朝の6時すぎ。日曜日の東京駅周辺はとても静かで、歩いている人はまばらというかほとんどゼロに近い。コーヒーでも飲みたいねと平日は活気のあるはずの周囲を見渡すけれど、この時間に空いているお店は皆無。駅中であれば、コーヒー屋さんもパン屋さんもやっていたのだろうけれど、地上はまだ動き出していませんでした。

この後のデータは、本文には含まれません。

(** * SoundTab upload-and-convert workflow (frontend/app/page.tsx)

    A shallow embedding of the [Home] component: its five [useState] cells,
    the event handlers [handleFileChange], [handleStartProcess],
    [handleDownload], [handleDrop] and the inline handlers of the render
    function, together with the part of the browser they talk to (clock,
    timer table, in-flight requests, object-URL store).

    The asynchronous function [handleStartProcess] is split at its [await]
    points; what runs after an [await] is stored in the world as a
    defunctionalised continuation and resumed by the event that settles it.

    Numbers: [processingProgress] is a JavaScript double; it is modelled by an
    exact rational, and [Math.random()] by a rational in the interval [0,1)
    supplied with the timer event. *)

From Stdlib Require Import QArith Qround Lqa ZArith Lia.
From stdpp Require Import gmap strings list.

Local Open Scope Z_scope.

(** ** Data *)

(** The DOM [File]: only the fields the component reads. *)
Record File := mkFile {
  file_name : string;
  file_type : string;   (* declared MIME type, empty when the browser has none *)
  file_size : Z
}.

(** A [Blob] is the raw response body. *)
Definition Blob := string.

(** The five [useState] cells of [Home]. [pdfUrl] holds the key of an
    object URL in the browser's URL store. *)
Record UI := mkUI {
  selectedFile : option File;
  isProcessing : bool;
  processingProgress : Q;
  processingComplete : bool;
  pdfUrl : option nat
}.

(** Calls of a state setter, as they appear in the source. *)
Inductive StateWrite :=
| WSelectedFile (f : option File)
| WIsProcessing (b : bool)
| WProgress (v : Q)            (* setProcessingProgress(v) *)
| WProgressUpdater             (* setProcessingProgress(prev => ...) *)
| WComplete (b : bool)
| WPdfUrl (u : option nat).

(** The calls the component makes, in program order. *)
Inductive Call :=
| CSetState (wr : StateWrite)
| CSetInterval (id : nat) (ms : Z)
| CClearInterval (id : nat)
| CSetTimeout (id : nat) (ms : Z)
| CFetch (url : string) (f : File)
| CConsoleError (msg : string)
| CAlert (msg : string)
| CCreateObjectURL (u : nat)
| CRevokeObjectURL (u : nat)   (* URL.revokeObjectURL: part of the browser API *)
| CDownload (href : nat) (filename : string).

(** Closure environment of one run of [handleStartProcess]:
    the constants [startTime] and [interval]. *)
Record Run := mkRun {
  startTime : Z;
  interval : nat
}.

(** Callbacks handed to [setInterval] / [setTimeout]. *)
Inductive Callback :=
| KTick                          (* the progress simulator, line 148 *)
| KFloor (run : Run) (blob : Blob) (* resolve of the padding promise, line 175 *)
| KFinish.                       (* the 500 ms completion callback, line 183 *)

Record Timer := mkTimer {
  due : Z;                (* earliest clock value at which it may fire *)
  period : option Z;      (* [Some p] for setInterval, [None] for setTimeout *)
  callback : Callback
}.

Record World := mkWorld {
  ui : UI;
  now : Z;                       (* Date.now(), milliseconds *)
  nextId : nat;                  (* supply of timer, request and URL ids *)
  timers : gmap nat Timer;       (* the browser's timer table *)
  requests : gmap nat Run;       (* fetches in flight, with the suspended run *)
  blobStore : gmap nat Blob;     (* object URLs that have not been revoked *)
  log : list Call
}.

(** How a [fetch] settles. Reading the body ([response.text()],
    [response.blob()]) is part of the settlement. *)
Inductive Body :=
| BodyRead (content : string)
| BodyError (err : string).

Inductive Outcome :=
| Rejected (err : string)                  (* transport error: fetch rejects *)
| Responded (status : Z) (body : Body).

Inductive Event :=
| EvPick (file : option File)      (* change event of the file input: files?.[0] *)
| EvDrop (file : option File)      (* drop event: dataTransfer.files?.[0] *)
| EvClear                          (* the X button next to the file name *)
| EvStart                          (* Convert to Tablature *)
| EvDownload                       (* Download Tablature *)
| EvNewConversion                  (* New Conversion *)
| EvElapse (dt : Z)                (* the clock advances *)
| EvTimer (id : nat) (rnd : Q)     (* a timer fires; rnd is Math.random() *)
| EvSettle (id : nat) (o : Outcome).

(** ** Record updates *)

Definition with_ui (f : UI -> UI) (w : World) : World :=
  mkWorld (f (ui w)) (now w) (nextId w) (timers w) (requests w) (blobStore w) (log w).
Definition with_now (t : Z) (w : World) : World :=
  mkWorld (ui w) t (nextId w) (timers w) (requests w) (blobStore w) (log w).
Definition with_nextId (n : nat) (w : World) : World :=
  mkWorld (ui w) (now w) n (timers w) (requests w) (blobStore w) (log w).
Definition with_timers (f : gmap nat Timer -> gmap nat Timer) (w : World) : World :=
  mkWorld (ui w) (now w) (nextId w) (f (timers w)) (requests w) (blobStore w) (log w).
Definition with_requests (f : gmap nat Run -> gmap nat Run) (w : World) : World :=
  mkWorld (ui w) (now w) (nextId w) (timers w) (f (requests w)) (blobStore w) (log w).
Definition with_blobStore (f : gmap nat Blob -> gmap nat Blob) (w : World) : World :=
  mkWorld (ui w) (now w) (nextId w) (timers w) (requests w) (f (blobStore w)) (log w).
Definition emit (c : Call) (w : World) : World :=
  mkWorld (ui w) (now w) (nextId w) (timers w) (requests w) (blobStore w) (log w ++ [c]).

(** ** A state monad over the world *)

Definition M (A : Type) : Type := World -> A * World.

Definition ret {A} (a : A) : M A := fun w => (a, w).
Definition bind {A B} (c : M A) (k : A -> M B) : M B :=
  fun w => let (a, w') := c w in k a w'.
Definition modify (f : World -> World) : M unit := fun w => (tt, f w).
Definition exec {A} (c : M A) (w : World) : World := snd (c w).

Declare Scope js_scope.
Delimit Scope js_scope with js.
Notation "x <- c ;; k" := (bind c (fun x => k))
  (at level 100, c at next level, right associativity) : js_scope.
Notation "c ;; k" := (bind c (fun _ => k))
  (at level 100, right associativity) : js_scope.
Local Open Scope js_scope.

こんなに朝早く東京駅を歩くこともないから、新鮮だねと話しながら二重橋の駅まで散歩。黄色く染まった楓の葉が、道路を低く舞っているのを見るとなんだか年末を感じる。昨日は、クリスマスマーケットに人が集まっていた丸の内の広場。もちろんオープンしていないカフェGARBの前を通る。山梨出身のあやちゃんが、20代の頃に大阪に住んでいて、長くバイトをしていたというカフェGARB。「もう大阪のお店はなくなっちゃったんだよね。ケーキがおいしくて、バイトのみんなもすごく仲が良くて、あの頃はほんとに楽しかったなぁ。」
深夜バスの不思議な力で、二人とも過去の思い出に浸る時間にもなりました。久しぶりに深夜バスで名古屋から東京にむかったこの時間も、いつかどこかで思い出す日がやってくるかもしれません。

あっという間に2025年も終わってしまいそうですね。12月中にやらなければいけないことがまだたくさんあるなぁ。皆様、どうぞよい週末をお過ごしくださいませ。